Lemma validate_Err payload e :
  validate_review_verdict payload = Err e -> e = invalid_verdict \/ e = TypeError "unhashable type".
Proof.
  destruct payload as [| | | | | | |d]; cbn [validate_review_verdict]; try (intros [= <-]; by left).
  intros H. do 2 bind_err H. bind_err H.
  { left. destruct (dget "criteria" d) as [| | | | |[]| |]; congruence. }
  bind_err H.
  { apply mapR_Err in H as (item & _ & H). by eapply check_criterion_Err. }
  do 4 bind_err H. done.
Qed.

(** The reply-line parser fails only with the documented
    [ValueError] or with the [TypeError] of an unhashable member test; and that
    second failure really happens: in a reply whose single verdict line decodes
    to an otherwise valid verdict, an [overall] that is an array or an object
    makes it raise [TypeError], which callers that catch [ValueError] let
    through. *)
Lemma parse_verdict_line_errors `{JsonLoads} text :
  (forall e, parse_verdict_line text = Err e ->
     e = invalid_verdict \/ e = TypeError "unhashable type") /\
  (forall line d v, verdict_schema d -> hashable v = false ->
     omap verdict_of_line (splitlines text) = [line] ->
     json_loads line = Some (PDict (dset "overall" v d)) ->
     parse_verdict_line text = Err (TypeError "unhashable type")).
Proof.
  unfold parse_verdict_line. split.
  - intros e. destruct (omap _ _) as [|l [|]]; [done| |intros [= <-]; by left].
    destruct (json_loads l); [|intros [= <-]; by left]. intros [He|(? & _ & [=])]%bind_Err.
    by eapply validate_Err.
  - intros line d v Hs Hv Hl Hj. rewrite Hl, Hj. by rewrite validate_overall_unhashable.
Qed.

Lemma count_partition items :
  Forall criterion_schema items ->
  (count_verdicts "pass" items + count_verdicts "fail" items + count_verdicts "unknown" items)%Z
  = Z.of_nat (length items).
Proof.
  unfold count_verdicts. induction 1 as [|d items [_ _ (s & Hs & Hin) _] _ IH]; [done|].
  cbn [List.filter]. rewrite (dget_lookup _ _ _ Hs). unfold REVIEW_VERDICT_CRITERION_VERDICTS in Hin.
  repeat (apply elem_of_cons in Hin as [-> | Hin]; [cbn in *; lia|]). by apply not_elem_of_nil in Hin.
Qed.

Lemma dicts_of_PDict items : dicts_of (PDict <$> items) = items.
Proof. induction items as [|d l IH]; [done|]. rewrite fmap_cons, dicts_of_cons. by f_equal. Qed.

Lemma in_list_texts c (items : list dict) :
  Forall criterion_schema items ->
  in_list c (dget "criterion" <$> items) = true <-> c ∈ dget "criterion" <$> items.
Proof.
  intros Hi. unfold in_list. rewrite existsb_elem, Forall_forall in *.
  assert (Ht : forall x, x ∈ dget "criterion" <$> items -> exists s, x = PStr s).
  { intros x (d & -> & Hd)%list_elem_of_fmap. destruct (cs_criterion _ (Hi d Hd)) as (v & Hv & s & -> & _).
    exists s. by apply dget_lookup. }
  split.
  - intros (x & Hx & He). destruct (Ht x Hx) as [s ->]. by apply py_eq_str in He as ->.
  - intros Hc. exists c. split; [done|]. destruct (Ht c Hc) as [s ->]. by apply py_eq_str.
Qed.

_WHAT TO DO_
From the line containing "Proof. induction items" to the final line of the data above, transcribe every line exactly and nothing more.

_OUTPUT FOR THIS TASK_
Proof. induction items as [|d l IH]; [done|]. rewrite fmap_cons, dicts_of_cons. by f_equal. Qed.

Lemma in_list_texts c (items : list dict) :
  Forall criterion_schema items ->
  in_list c (dget "criterion" <$> items) = true <-> c ∈ dget "criterion" <$> items.
Proof.
  intros Hi. unfold in_list. rewrite existsb_elem, Forall_forall in *.
  assert (Ht : forall x, x ∈ dget "criterion" <$> items -> exists s, x = PStr s).
  { intros x (d & -> & Hd)%list_elem_of_fmap. destruct (cs_criterion _ (Hi d Hd)) as (v & Hv & s & -> & _).
    exists s. by apply dget_lookup. }
  split.
  - intros (x & Hx & He). destruct (Ht x Hx) as [s ->]. by apply py_eq_str in He as ->.
  - intros Hc. exists c. split; [done|]. destruct (Ht c Hc) as [s ->]. by apply py_eq_str.
Qed.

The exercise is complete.